After an address by the Town Crier in the town centre, a colourful robed procession heads for the town hard, where the Blessing of the Waters takes place aboard historic fishing smacks moored at the Town Jetty.
This historic event lapsed in the 1950s but was revived in 2014 by the Cinque Port Deputy. Read on to discover more about this unique event.
The first part of the Service of Blessing takes place at the top of the Hard – its historic location. Then the Procession moves on to the end of the Town Jetty so that the traditional oyster smacks, boats and the waters of Brightlingsea Creek can be blessed by the clergy. The creek, the boats (and crews!) are generously sprinkled with blessed waters.
The Blessing has often been led by the Bishop of Colchester – as seen in this 1924 picture by Brightlingsea photographer Douglas Went – with the Cinque Port Deputy alongside. More recently, Rt Rev Roger Morris has continued the Bishop of Colchester's connection.

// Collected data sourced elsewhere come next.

(** * swagger-mixin: the mixer package, embedded and verified

    The development follows [mixer/mixer.go].  Documents are values of the
    go-openapi [spec] types; the parts of those types that the mixer reads
    or writes are modelled here, the rest is carried along opaquely.

    - Go maps are association lists with pairwise distinct keys; the order
      of the list is the order in which one [range] loop visits the entries,
      so a statement quantified over all documents covers every iteration
      order the runtime may pick.  A [nil] map is [None].  The maps of
      different documents are different map objects, so a document is
      passed by value and the primary after a call is returned.
    - [*spec.Operation], [*spec.Responses] and [*spec.Response] are
      locations in a heap, because the mixer copies path items (and with
      them these pointers) from a mixin into the primary and then writes
      through them.
    - A run-time panic (nil dereference, write to a nil map) is a result of
      its own. *)

From Stdlib Require Import Ascii String DecimalString DecimalNat.
From stdpp Require Import base option list strings gmap.

Local Open Scope string_scope.
Local Open Scope list_scope.

(** ** Panics and the result monad *)

Inductive panic :=
  | NilDeref       (* invalid memory address or nil pointer dereference *)
  | NilMapWrite    (* assignment to entry in nil map *)
  | Dangling.      (* a location without an object; no Go value is like that *)

Inductive res (A : Type) :=
  | Ok (a : A)
  | Panic (e : panic).
Arguments Ok {A} a.
Arguments Panic {A} e.

#[global] Instance res_ret : MRet res := λ A a, Ok a.
#[global] Instance res_bind : MBind res := λ A B f m,
  match m with Ok a => f a | Panic e => Panic e end.

Definition panics {A} (r : res A) : Prop := ∃ e, r = Panic e.

(** [for _, a := range l { body }] over the entries [l], threading the
    state; a [continue] is an early [Ok] of the body. *)
Fixpoint for_each {A S} (body : A → S → res S) (l : list A) (s : S) : res S :=
  match l with
  | [] => Ok s
  | a :: l' => s' ← body a s; for_each body l' s'
  end.

(** ** Go maps *)

Section alist.
Context {K V : Type} `{EqDecision K}.

Fixpoint alist_get (l : list (K * V)) (k : K) : option V :=
  match l with
  | [] => None
  | (k', v) :: l' => if decide (k' = k) then Some v else alist_get l' k
  end.

Fixpoint alist_set (l : list (K * V)) (k : K) (v : V) : list (K * V) :=
  match l with
  | [] => [(k, v)]
  | (k', v') :: l' =>
      if decide (k' = k) then (k, v) :: l' else (k', v') :: alist_set l' k v
  end.
End alist.

(** A map value: [None] is the nil map. *)
Definition gomap (K V : Type) : Type := option (list (K * V)).

Section gomap.
Context {K V : Type} `{EqDecision K}.

(** The entries a [range] loop visits; none for a nil map. *)
Definition range (m : gomap K V) : list (K * V) := default [] m.

Definition keys (m : gomap K V) : list K := (range m).*1.

(** [v, exists := m[k]]; reading a nil map finds nothing. *)
Definition map_get (m : gomap K V) (k : K) : option V := alist_get (range m) k.

(** [m[k] = v]; writing a nil map panics. *)
Definition map_set (m : gomap K V) (k : K) (v : V) : res (gomap K V) :=
  match m with
  | None => Panic NilMapWrite
  | Some l => Ok (Some (alist_set l k v))
  end.

End gomap.

(** ** Unsigned integers

    [uint] is 32 or 64 bits wide, depending on the platform; the width
    taken here is 64.  [skipped++] wraps around. *)

Definition uint_modulus : N := 2 ^ 64.
Definition uint_incr (n : N) : N := ((n + 1) mod uint_modulus)%N.

(** ** The document model (go-openapi/spec) *)

Definition loc := positive.

(** Schema and parameter nodes are stored and copied but never inspected
    by the mixer; a node is represented by its serialized text. *)
Definition Schema := string.
Definition Param := string.        (* spec.Parameter *)

Module Response.
(** [Ref] is the URL of [rs.Ref.Ref.GetURL()], [None] when that is nil. *)
Record t := mk { Description : string; Ref : option string }.
End Response.

Module Responses.
Record t := mk {
  Default : option loc;                        (* *Response *)
  StatusCodeResponses : gomap Z Response.t     (* map[int]Response *)
}.
End Responses.

(** Of the fields of an operation that the mixer never touches,
    [Summary] stands for all. *)
Module Operation.
Record t := mk {
  Summary : string;
  ID : string;                                 (* operationId *)
  Responses : option loc                       (* *Responses *)
}.
End Operation.

Module PathItem.
Record t := mk {
  Get : option loc; Put : option loc; Post : option loc;
  Delete : option loc; Options : option loc; Head : option loc;
  Patch : option loc                           (* all *Operation *)
}.
End PathItem.

Module Paths.
Record t := mk { Paths : gomap string PathItem.t }.
End Paths.

Module Swagger.
Record t := mk {
  Paths : option Paths.t;                      (* *Paths, nil is None *)
  Definitions : gomap string Schema;
  Parameters : gomap string Param;
  Responses : gomap string Response.t
}.
End Swagger.

(** ** The heap *)

Record heap := Heap {
  h_operation : gmap loc Operation.t;
  h_responses : gmap loc Responses.t;
  h_response : gmap loc Response.t
}.

Definition load {A} (m : gmap loc A) (l : loc) : res A :=
  match m !! l with Some a => Ok a | None => Panic Dangling end.

(** Dereference of a pointer that may be nil. *)
Definition deref {A} (p : option A) : res A :=
  match p with Some a => Ok a | None => Panic NilDeref end.

Definition store_operation (h : heap) (l : loc) (o : Operation.t) : heap :=
  Heap (<[l := o]> (h_operation h)) (h_responses h) (h_response h).
Definition store_responses (h : heap) (l : loc) (r : Responses.t) : heap :=
  Heap (h_operation h) (<[l := r]> (h_responses h)) (h_response h).
Definition store_response (h : heap) (l : loc) (r : Response.t) : heap :=
  Heap (h_operation h) (h_responses h) (<[l := r]> (h_response h)).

Long ago Colchester tried to claim the Creek, but Brightlingsea’s oystermen supported by the Lord Wardens of the Cinque Ports & Lords of Brightlingsea manor, kept our Creek the only independent fishery off the Colne. For the last 200 years co-operation has prevailed.
The Reclaiming of the Waters features a parade of heritage wooden vessels along Brightlingsea Creek, (historically called Borefleet).

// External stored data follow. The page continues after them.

Lemma sys_whole {A} (f : FsStorage → result oserr A * FsStorage) :
  (∀ s, keeps_whole s (f s).2) → moves keeps_whole (sys f).
Proof. intros Hf s. unfold sys. destruct (sys_fails s (calls s)); [by intros h|]. intros h Hs. by apply (Hf (tick s) h). Qed.
Lemma sys_whole_same {A} (f : FsStorage → result oserr A * FsStorage) :
  (∀ s, fs_files (f s).2 = fs_files s ∧ disk_files (f s).2 = disk_files s) → moves keeps_whole (sys f).
Proof.
  intros Hf. apply sys_whole. intros s h [Hs Hd]. destruct (Hf s) as [Hf1 Hf2]. split; by rewrite ?Hf1, ?Hf2.
Qed.
Lemma Lstat_whole p : moves keeps_whole (Lstat p).
Proof. by apply sys_whole_same. Qed.
Lemma os_Open_whole p : moves keeps_whole (os_Open p).
Proof. by apply sys_whole_same. Qed.
Lemma file_Stat_whole f : moves keeps_whole (file_Stat f).
Proof. by apply sys_whole_same. Qed.
Lemma create_tmp_whole n : moves keeps_whole (create_tmp n).
Proof. apply sys_whole_same. intros s. by case_decide. Qed.
Lemma remove_tmp_whole n : moves keeps_whole (remove_tmp n).
Proof. apply sys_whole_same. intros s. by case_decide. Qed.
Lemma file_Write_whole n : moves keeps_whole (file_Write n).
Proof. by apply sys_whole_same. Qed.
Lemma file_Sync_whole n : moves keeps_whole (file_Sync n).
Proof. by apply sys_whole_same. Qed.
Lemma file_Close_whole : moves keeps_whole file_Close.
Proof. by apply sys_whole_same. Qed.
Lemma read_dir_whole : moves keeps_whole read_dir.
Proof. by apply sys_whole_same. Qed.
Lemma MkdirAll_whole ds : moves keeps_whole (MkdirAll ds).
Proof. apply sys_whole_same. intros s. by destruct (existsb _ _). Qed.
Lemma fsyncDir_whole d : moves keeps_whole (fsyncDir d).
Proof.
  apply sys_whole. intros s h [Hs Hd]. split; [done|]. simpl. intros k f [Hk|[_ Hk]]%lookup_union_Some_raw.
  - apply map_lookup_filter_Some in Hk as [Hk _]. by apply Hs.
  - apply map_lookup_filter_Some in Hk as [Hk _]. by apply Hd.
Qed.
Lemma os_Remove_whole p : moves keeps_whole (os_Remove p).
Proof.
  apply sys_whole. intros s. destruct (obstacle s p); [by intros h|]. destruct (fs_files s !! p).
  - intros h [Hs Hd]. split; [|done]. eapply whole_sub; [apply delete_subseteq|done].
  - destruct (negb _); [by intros h|]. destruct (_ || _); by intros h.
Qed.
Lemma finish_whole w : moves keeps_whole (finish w).
Proof. by intros s h. Qed.
Create HintDb whole discriminated.
Hint Resolve Lstat_whole os_Open_whole file_Stat_whole create_tmp_whole remove_tmp_whole file_Write_whole file_Sync_whole
  file_Close_whole read_dir_whole MkdirAll_whole fsyncDir_whole os_Remove_whole finish_whole : whole.
Ltac whole_tac :=
  repeat match goal with
  | |- moves _ (_ ≫= _) => apply moves_bind; [apply _| |intros]
  | |- moves _ (mret _) => apply moves_ret, _
  | |- moves _ (st_gets _) => apply moves_gets, _
  | |- moves _ (match ?x with _ => _ end) => destruct x
  | |- moves _ _ => by eauto with whole
  end.
Lemma ctx_whole : moves keeps_whole (ctx_err ctx_Err).
Proof. unfold ctx_err. apply moves_gets, _. Qed.
Hint Resolve ctx_whole : whole.
Lemma on_object_whole {A} key bad (k : St FsStorage A) : moves keeps_whole k → moves keeps_whole (on_object ctx_Err key bad k).
Proof. intros Hk. unfold on_object, objectPath. whole_tac. Qed.
Lemma stat_object_whole key : moves keeps_whole (stat_object key).
Proof. unfold stat_object. whole_tac. Qed.
Lemma walk_whole prefix paths : moves keeps_whole (walk ctx_Err prefix paths).
Proof.
  induction paths as [|path paths IH]; cbn [walk]; [apply moves_ret, _|]. destruct (negb _); [done|]. whole_tac; done.
Qed.
Lemma sweep_names_whole names : moves keeps_whole (sweep_names names).
Proof. induction names as [|n names IH]; cbn [sweep_names]; whole_tac; done. Qed.
Hint Resolve stat_object_whole walk_whole sweep_names_whole : whole.
Lemma st_get_whole {A} (k : FsStorage → St FsStorage A) : (∀ s, moves keeps_whole (k s)) → moves keeps_whole (st_get ≫= k).
Proof. intros Hk s. apply (Hk s s). Qed.
Lemma run_fs_op_whole o : moves keeps_whole (run_fs_op o).
Proof.
  destruct o; cbn [run_fs_op]; apply moves_bind; try apply _; intros; try (apply moves_ret, _).
  all: unfold fs_Get, fs_GetRange, fs_Stat, fs_Put, fs_Delete, fs_Write, fs_Abort, fs_List, fs_New, sweepTmp, done;
    try apply on_object_whole; whole_tac.
  all: apply st_get_whole; intros; eauto with whole.
Qed.

(** ** The commit *)

(** What [MkdirAll] and [Close] leave alone. *)
Definition data_view (s : FsStorage) : gmap string file * gmap string file * gset string := (fs_files s, disk_files s, flushed s).
Lemma file_Close_data : keeps data_view file_Close.
Proof. intros s. unfold file_Close, sys. by destruct (sys_fails s (calls s)). Qed.
Lemma MkdirAll_data ds : keeps data_view (MkdirAll ds).
Proof. intros s. unfold MkdirAll, sys. destruct (sys_fails s (calls s)); [done|]. by destruct (existsb _ _). Qed.
Lemma remove_tmp_data n : keeps data_view (remove_tmp n).
Proof. intros s. unfold remove_tmp, sys. destruct (sys_fails s (calls s)); [done|]. by case_decide. Qed.
(** After a commit the tree is as before, or it has the whole object, flushed;
    the entry is on the disk if the commit succeeded. *)
Lemma fs_Commit_tree w s (Q : option error → FsStorage → Prop) :
  (∀ e s', fs_files s' = fs_files s → disk_files s' = disk_files s → Q (Some e) s') →
  (∀ r s' t, let f := mk_file (fw_data w) t true in
     fs_files s' = <[fw_key w := f]> (fs_files s) → 
     (disk_files s' = disk_files s ∧ r ≠ None ∨
      disk_files s' = filter (λ kf, in_directory (parent (fw_key w)) kf.1) (fs_files s') ∪
                      filter (λ kf, ¬ in_directory (parent (fw_key w)) kf.1) (disk_files s)) → Q r s') →
  wp (fs_Commit ctx_Err w) Q s.
Proof.
  intros Hno Hyes. unfold fs_Commit, ctx_err, done. apply wp_bind, wp_gets.
  destruct (ctx_Err (calls s)) as [msg|]; [apply wp_ret; by apply Hno|].
  apply wp_bind, wp_gets. destruct (bool_decide _); [apply wp_ret; by apply Hno|].
  apply wp_bind. unfold finish. apply wp_mod. set (s1 := with_tmp _ _ _ s).
  assert (∀ e s4, data_view s4 = (fs_files s, disk_files s, flushed s4) → wp (remove_tmp (fw_tmp w);; mret (Some e)) Q s4) as Hfail.
  { intros e s4 Hs4. apply wp_bind, (wp_keeps data_view); [apply remove_tmp_data|intros _ s5 Hs5].
    rewrite Hs4 in Hs5. injection Hs5 as Hf Hd _. apply wp_ret. by apply Hno. }
  apply wp_bind, wp_sys.
  { intros e. apply wp_bind, (wp_keeps data_view); [apply file_Close_data|intros _ s3 Hs3]. apply Hfail.
    injection Hs3 as Hf Hd Hfl. unfold data_view. by rewrite Hf, Hd. }
  cbn [fst snd]. set (s2 := with_tmp _ _ _ (tick s1)).
  apply wp_bind, (wp_keeps data_view); [apply file_Close_data|intros r s3 Hs3]. injection Hs3 as Hf3 Hd3 Hfl3.
  destruct r as [[]|e]; [|apply Hfail; unfold data_view; by rewrite Hf3, Hd3].
  apply wp_bind, (wp_keeps data_view); [apply MkdirAll_data|intros r s4 Hs4]. injection Hs4 as Hf4 Hd4 Hfl4.
  destruct r as [[]|e]; [|apply Hfail; unfold data_view; by rewrite Hf4, Hd4, Hf3, Hd3].
  apply wp_bind, wp_sys; [intros e; apply Hfail; unfold data_view; simpl; by rewrite Hf4, Hd4, Hf3, Hd3|].
  destruct (is_dir _ _); [apply Hfail; unfold data_view; simpl; by rewrite Hf4, Hd4, Hf3, Hd3|]. cbn [fst snd].
  assert (bool_decide (fw_tmp w ∈ flushed (tick s4)) = true) as ->.
  { apply bool_decide_eq_true. simpl. rewrite Hfl4, Hfl3. simpl. set_solver. }
  apply wp_bind, wp_sys.
  - intros e. apply wp_ret. eapply Hyes; simpl; [by rewrite Hf4, Hf3|]. left. by rewrite Hd4, Hd3.
  - cbn [fst snd]. apply wp_ret. eapply Hyes; simpl; [by rewrite Hf4, Hf3|]. right. by rewrite Hd4, Hd3.
Qed.
Lemma lookup_flush (P : string → Prop) `{∀ k, Decision (P k)} (m m' : gmap string file) k :
  (filter (λ kf, P kf.1) m ∪ filter (λ kf, ¬ P kf.1) m') !! k = if decide (P k) then m !! k else m' !! k.
Proof.
  apply option_eq. intros f. rewrite lookup_union_Some_raw, !map_lookup_filter_Some, map_lookup_filter_None. simpl.
  case_decide; naive_solver.
Qed.
Lemma Commit_whole h w s : all_whole h s → all_whole ((fw_key w, fw_data w) :: h) (fs_Commit ctx_Err w s).2.
Proof.
  intros [Hs Hd]. apply (fs_Commit_tree w s (λ _ s', all_whole ((fw_key w, fw_data w) :: h) s')).
  - intros _ s' Hf' Hd'. split; [rewrite Hf'|rewrite Hd']; (eapply whole_more; [|done]; set_solver).
  - intros r s' t f Hf' Hd'.
    assert (whole ((fw_key w, fw_data w) :: h) (fs_files s')) as Hw.
    { intros k g. rewrite Hf'. intros [[<- Hg]|[_ Hk]]%lookup_insert_Some; [rewrite <- Hg; split; [done|by left]|].
      destruct (Hs k g Hk). split; [done|by right]. }
    split; [done|]. destruct Hd' as [[-> _]| ->]; [eapply whole_more; [|done]; set_solver|].
    intros k g. rewrite lookup_flush. case_decide; [apply Hw|]. intros Hk. destruct (Hd k g Hk). split; [done|by right].
Qed.
Lemma crash_whole h s s' : fs_crash s s' → all_whole h s → all_whole h s'.
Proof.
  intros Hc [Hs Hd]. destruct (crash_disk _ _ Hc) as [Hd' _].
  assert (whole h (fs_files s')) as Hw; [|by split; [|rewrite Hd']].
  intros k f' Hk. destruct (crash_files _ _ Hc k f' Hk) as [Hfl (f & Hf & Hsurv)]. split; [done|].
  destruct Hf as [Hf|Hf]; [destruct (Hs k f Hf) as [Hff Hin]|destruct (Hd k f Hf) as [Hff Hin]]; by rewrite (Hsurv Hff).
Qed.

(** C17: no torn objects. In every run from an empty storage, with failing system
    calls and crashes anywhere, an object that is there has exactly the bytes of a
    writer of its key on which a commit was called: never a part of them, and
    never the bytes of an upload that was not committed. *)
Theorem fs_objects_are_whole h s k b : reaches h s → fs_contents s !! k = Some b → (k, b) ∈ h.
Proof.
  intros Hr. rewrite fs_contents_lookup. intros (f & Hk & ->)%fmap_Some.
  assert (all_whole h s) as [Hw _]; [|by apply Hw in Hk as [_ ?]]. clear Hk.
  induction Hr as [s Hf Hd|h s o _ IH|h s w _ IH|h s s' _ IH Hc].
  - split; intros ?? H; rewrite ?Hf, ?Hd in H; by rewrite lookup_empty in H.
  - by apply (run_fs_op_whole o s h).
  - by apply Commit_whole.
  - by eapply crash_whole.
Qed.

(** A commit survives. Over a tree of flushed objects, a crash during or after
    a commit leaves every object with its bytes of before or, if it is the
    object of the commit, with the new ones; and if the commit reported success
    and the directories of the object were on the disk, the object is there with
    the new bytes. *)
Theorem fs_commit_survives w s s' : (∀ k f, fs_files s !! k = Some f ∨ disk_files s !! k = Some f → f_flushed f = true) →
  fs_crash (fs_Commit ctx_Err w s).2 s' →
  (∀ k b, fs_contents s' !! k = Some b →
     fs_contents s !! k = Some b ∨ (f_data <$> disk_files s !! k) = Some b ∨ k = fw_key w ∧ b = fw_data w) ∧
  ((fs_Commit ctx_Err w s).1 = None → on_disk_dirs (fs_Commit ctx_Err w s).2 (fw_key w) →
     fs_contents s' !! fw_key w = Some (fw_data w)).
Proof.
  intros Hfl. set (P := λ (r : option error) s1, fs_crash s1 s' →
    (∀ k b, fs_contents s' !! k = Some b →
       fs_contents s !! k = Some b ∨ (f_data <$> disk_files s !! k) = Some b ∨ k = fw_key w ∧ b = fw_data w) ∧
    (r = None → on_disk_dirs s1 (fw_key w) → fs_contents s' !! fw_key w = Some (fw_data w))).
  apply (fs_Commit_tree w s P); unfold P; clear P.
  - intros e s1 Hf Hd Hc. split; [|done]. intros k b. rewrite !fs_contents_lookup. intros (f' & Hk & ->)%fmap_Some.
    destruct (crash_files _ _ Hc k f' Hk) as [_ (f & Hor & Hsurv)]. rewrite Hf, Hd in Hor.
    rewrite Hsurv by eauto. destruct Hor as [-> | ->]; eauto.
  - intros r s1 t Hf Hd Hc. set (f := mk_file (fw_data w) t true) in *. split.
    + intros k b. rewrite !fs_contents_lookup. intros (f' & Hk & ->)%fmap_Some.
      destruct (crash_files _ _ Hc k f' Hk) as [_ (g & Hor & Hsurv)].
      assert (fs_files s !! k = Some g ∨ disk_files s !! k = Some g ∨ k = fw_key w ∧ g = f) as Hg.
      { assert (fs_files s1 !! k = Some g ∨ disk_files s !! k = Some g) as [Hk1|?]; [|rewrite Hf in Hk1|by eauto].
        - destruct Hor as [?|Hk1]; [by left|]. destruct Hd as [[Hd _]|Hd]; rewrite Hd in Hk1; [by right|].
          rewrite lookup_flush in Hk1. case_decide; auto.
        - apply lookup_insert_Some in Hk1 as [[<- Hg]|[_ ?]]; eauto. }
      destruct Hg as [Hg|[Hg|[-> ->]]]; (rewrite Hsurv by eauto); [rewrite Hg; eauto..|]. right. right. done.
    + intros -> Hdirs. destruct Hd as [[_ ?]|Hd]; [done|].
      destruct (crash_kept _ _ Hc (fw_key w) f) as (f' & Hk & Hsurv); [by rewrite Hf, lookup_insert_eq| |done|].
      * rewrite Hd, lookup_flush, decide_True by done. by rewrite Hf, lookup_insert_eq.
      * rewrite fs_contents_lookup, Hk. simpl. by rewrite Hsurv.
Qed.
End crash.

(** A start of the process leaves no temporary file. *)
Lemma sweep_names_tmp names s : (sweep_names names s).1 = None → tmp_files (sweep_names names s).2 = tmp_files s ∖ list_to_set names.
Proof.
  cut (wp (sweep_names names) (λ r s', r = None → tmp_files s' = tmp_files s ∖ list_to_set names) s); [done|].
  revert s. induction names as [|n names IH]; intros s; cbn [sweep_names]; [apply wp_ret; set_solver|].
  apply wp_bind, wp_sys; [intros e; by apply wp_ret|]. simpl.
  destruct (decide (n ∈ tmp_files s)); cbn [fst snd]; (eapply wp_mono; [apply IH|]); simpl; intros r s' Hr Hn; rewrite (Hr Hn); simpl; set_solver.
Qed.
Lemma fs_New_sweeps s : (fs_New s).1 = None → tmp_files (fs_New s).2 = ∅.
Proof.
  cut (wp fs_New (λ r s', r = None → tmp_files s' = ∅) s); [done|]. unfold fs_New, sweepTmp.
  apply wp_bind, wp_sys; [intros e; by apply wp_ret|]. destruct (existsb _ _); [by apply wp_ret|]. cbn [fst snd].
  apply wp_bind, wp_sys; [intros e; by apply wp_ret|]. apply wp_bind. unfold wp at 1. cbn [fst snd st_get].
  set (s1 := tick _). unfold wp. intros Hn. rewrite (sweep_names_tmp _ _ Hn). set_solver.
Qed.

As the smacks and barges leave the jetty they do so to cheers, horns and noise – the traditional 'din'!
The fleet then makes the short voyage to Bateman's Tower at the mouth of the Creek (historically West Marsh Ness/West Ness) where the Waters are Blessed.
A traditional toast is made in beer of "Gang- ho!", as a group in procession for Beating of the Bounds was 'a-going'.
In recent years the flotilla of traditional craft has included the fishing smacks Pioneer CK18 (built 1864, restored 1998), My Alice CK348 (built 1907), Ellen CK222 (built 1900, restored 1991), Maria CK21 (built 1866 restored 2003), the bawley Blackbird and the sailing barges Edme and Dawn, dressed with flags and bunting have paraded along Brightlingsea Creek re-asserting Brightlingsea's historic rights to its own waters. Other boats, including locally-built rowing gigs, follow behind.